**Your objective**
Write out the lines of the records from the one containing "Proof. unfold reset3_client, say." to the very last, keeping each exactly as it is.

[Collected data]
—————

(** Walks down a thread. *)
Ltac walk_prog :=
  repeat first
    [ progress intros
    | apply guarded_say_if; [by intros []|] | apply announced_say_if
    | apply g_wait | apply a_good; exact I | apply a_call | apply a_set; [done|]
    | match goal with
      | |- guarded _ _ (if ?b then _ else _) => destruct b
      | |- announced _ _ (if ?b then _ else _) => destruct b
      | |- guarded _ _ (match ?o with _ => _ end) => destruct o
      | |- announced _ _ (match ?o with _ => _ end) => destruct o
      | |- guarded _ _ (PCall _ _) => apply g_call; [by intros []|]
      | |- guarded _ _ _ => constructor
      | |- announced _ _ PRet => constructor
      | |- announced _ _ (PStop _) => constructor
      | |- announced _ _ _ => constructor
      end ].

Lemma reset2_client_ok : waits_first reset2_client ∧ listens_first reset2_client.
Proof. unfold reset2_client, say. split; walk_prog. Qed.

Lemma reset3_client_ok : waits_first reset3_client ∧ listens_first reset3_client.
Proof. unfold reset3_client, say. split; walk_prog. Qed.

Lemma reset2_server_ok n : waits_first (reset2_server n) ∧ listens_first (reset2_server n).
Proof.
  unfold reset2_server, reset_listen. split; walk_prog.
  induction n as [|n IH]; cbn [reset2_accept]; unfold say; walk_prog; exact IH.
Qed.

—————

**Response area**
Proof. unfold reset3_client, say. split; walk_prog. Qed.

Lemma reset2_server_ok n : waits_first (reset2_server n) ∧ listens_first (reset2_server n).
Proof.
  unfold reset2_server, reset_listen. split; walk_prog.
  induction n as [|n IH]; cbn [reset2_accept]; unfold say; walk_prog; exact IH.
Qed.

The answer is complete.